Smart tax forms might just be the lifeline you’ve been looking for. Used in conjunction with software like QuickBooks, an accounting software package, smart tax forms take the sting out of filling in your forms and streamline the process endlessly.
Capital Allowances
It quite literally pays to be informed as what can be deemed legally a tax-deductible expense in the provision of certain assets. Capital allowances or tax depreciation allows the taxpayer to deduct the cost of an asset over a period of time (usually several years) against their annual taxable income.
Eligible assets vary depending on region but will always relate to an asset that has a determinable useful lifespan and one that is used in the business’s income generating activities. Normally this would include plant and machinery, fixtures and fittings and vehicles. Find out your qualifying tax depreciation assets to take advantage of the full entitlement and the tax relief they offer.
Methods of Withdrawal
There’s more than one way to take money out of your business. Some are more tax-efficient than others.
Dividends – the tax has already been paid on dividends, they are taken from after-tax profits and therefore shareholders receive a tax break. If dividends meet several statutory conditions, they can be taxed at 20%, if not they are, in general, taxed as ordinary income rates.
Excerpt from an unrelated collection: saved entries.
(** * kidshell: a shallow embedding of [shell.c]

    The interpreter is a single C file.  Every function of it is embedded
    below as a computation over an explicit process state ([World]); the C
    library and the kernel are collaborators whose answers are supplied by
    a [Libc] record, so that every theorem holds for every behaviour the
    operating system may show. *)

From Stdlib Require Import ZArith String Ascii List DecimalString Lia.
From stdpp Require Import base gmap strings list.

Local Open Scope Z_scope.

(** ** Constants of the system headers *)

Module Sys.
(** <stdlib.h> *)
Definition EXIT_FAILURE : Z := 1.

(** <errno.h> (Linux numbering) *)
Definition ENOMEM : Z := 12.
Definition EINVAL : Z := 22.
Definition ERANGE : Z := 34.

(** <wordexp.h> (glibc): flag bits of [wordexp] ... *)
Definition WRDE_DOOFFS : Z := Z.shiftl 1 0.
Definition WRDE_APPEND : Z := Z.shiftl 1 1.
Definition WRDE_NOCMD : Z := Z.shiftl 1 2.
Definition WRDE_REUSE : Z := Z.shiftl 1 3.
Definition WRDE_SHOWERR : Z := Z.shiftl 1 4.
Definition WRDE_UNDEF : Z := Z.shiftl 1 5.

(** ... and its return codes. *)
Definition WRDE_NOSPACE : Z := 1.
Definition WRDE_BADCHAR : Z := 2.
Definition WRDE_BADVAL : Z := 3.
Definition WRDE_CMDSUB : Z := 4.
Definition WRDE_SYNTAX : Z := 5.

(** <sys/wait.h> (glibc, bits/waitstatus.h): decoding of a wait status. *)
Definition signed_char (x : Z) : Z :=
  let b := Z.land x 255 in if b <? 128 then b else b - 256.
Definition WEXITSTATUS (s : Z) : Z := Z.shiftr (Z.land s 65280) 8.
Definition WTERMSIG (s : Z) : Z := Z.land s 127.
Definition WIFEXITED (s : Z) : bool := WTERMSIG s =? 0.
Definition WIFSIGNALED (s : Z) : bool :=
  0 <? Z.shiftr (signed_char (Z.land s 127 + 1)) 1.
End Sys.
Import Sys.

(** ** Text helpers *)

Definition nl : string := String "010"%char EmptyString.
Definition eq_sign : ascii := "="%char.

(** [printf]'s [%d]. *)
Definition fmt_d (n : Z) : string := NilZero.string_of_int (Z.to_int n).

(** ** Process state *)

(** One message written by GNU [error]: the formatted text and the error
    number whose [strerror] text follows it (0: none). *)
Record diag := Diag { d_msg : string; d_errnum : Z }.

Record World := mkWorld {
  w_env : gmap string string;   (* the environment of the process *)
  w_cwd : string;               (* its working directory *)
  w_errno : Z;
  w_stdout : string;            (* everything written to standard output *)
  w_stderr : list diag;         (* everything written to standard error *)
  w_line_frees : nat;           (* calls of [free] on the line buffer *)
  w_wordfrees : nat             (* calls of [wordfree] on the expander state *)
}.

Definition set_env (e : gmap string string) (w : World) : World :=
  mkWorld e (w_cwd w) (w_errno w) (w_stdout w) (w_stderr w)
          (w_line_frees w) (w_wordfrees w).
Definition set_cwd (d : string) (w : World) : World :=
  mkWorld (w_env w) d (w_errno w) (w_stdout w) (w_stderr w)
          (w_line_frees w) (w_wordfrees w).
Definition set_errno (e : Z) (w : World) : World :=
  mkWorld (w_env w) (w_cwd w) e (w_stdout w) (w_stderr w)
          (w_line_frees w) (w_wordfrees w).
Definition put_stdout (s : string) (w : World) : World :=
  mkWorld (w_env w) (w_cwd w) (w_errno w) (w_stdout w +:+ s) (w_stderr w)
          (w_line_frees w) (w_wordfrees w).
Definition put_stderr (d : diag) (w : World) : World :=
  mkWorld (w_env w) (w_cwd w) (w_errno w) (w_stdout w) (w_stderr w ++ [d])
          (w_line_frees w) (w_wordfrees w).
Definition count_line_free (w : World) : World :=
  mkWorld (w_env w) (w_cwd w) (w_errno w) (w_stdout w) (w_stderr w)
          (S (w_line_frees w)) (w_wordfrees w).
Definition count_wordfree (w : World) : World :=
  mkWorld (w_env w) (w_cwd w) (w_errno w) (w_stdout w) (w_stderr w)
          (w_line_frees w) (S (w_wordfrees w)).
Salary or owner’s draw – a monthly pay packet you can withdraw that resembles a wage from an employer.
Company paid benefits – have your company cover your health insurance for you and your family. Pensions and retirement plan contributions can be made on a before-tax basis.
Tax Deferred Programs
Whenever a stock is bought or sold, you are liable to capital gains tax. If these purchases are made through a tax-deferred account, large sums of money can be saved.
The funds are not taxed until you withdraw them from the tax deferred program. These are useful vehicles to exploit especially if the withdrawal takes place after retirement when earnings are likely to be lower and the tax bracket as a result.
Bide Your Time
Long-term capital gains are taxed at a much lower rate than income tax, for example. If you hold on to your stocks for in excess of a year, they will qualify as long-term capital gains and not taxed as ordinary income.
Combine Wins and Losses
Capital losses can be offset against capital gains and therefore if you are celebrating a successful investment, it can be a good idea to marry that with a sales loss in the same financial year. In a particularly poor year, an amount of your loss can be carried over to future years.
Give to Charity
In addition to contributing to a feeling of social conscience and doing some good in the world, charitable donations can provide tax deductions. Refer to the Tax Cuts and Jobs act to determine eligibility.
Taxes are an evolving animal and can have a huge impact on your bottom line. Given the complex nature of these rules, it’s important to check your region’s regulations and the use of a financial advisor is always recommended.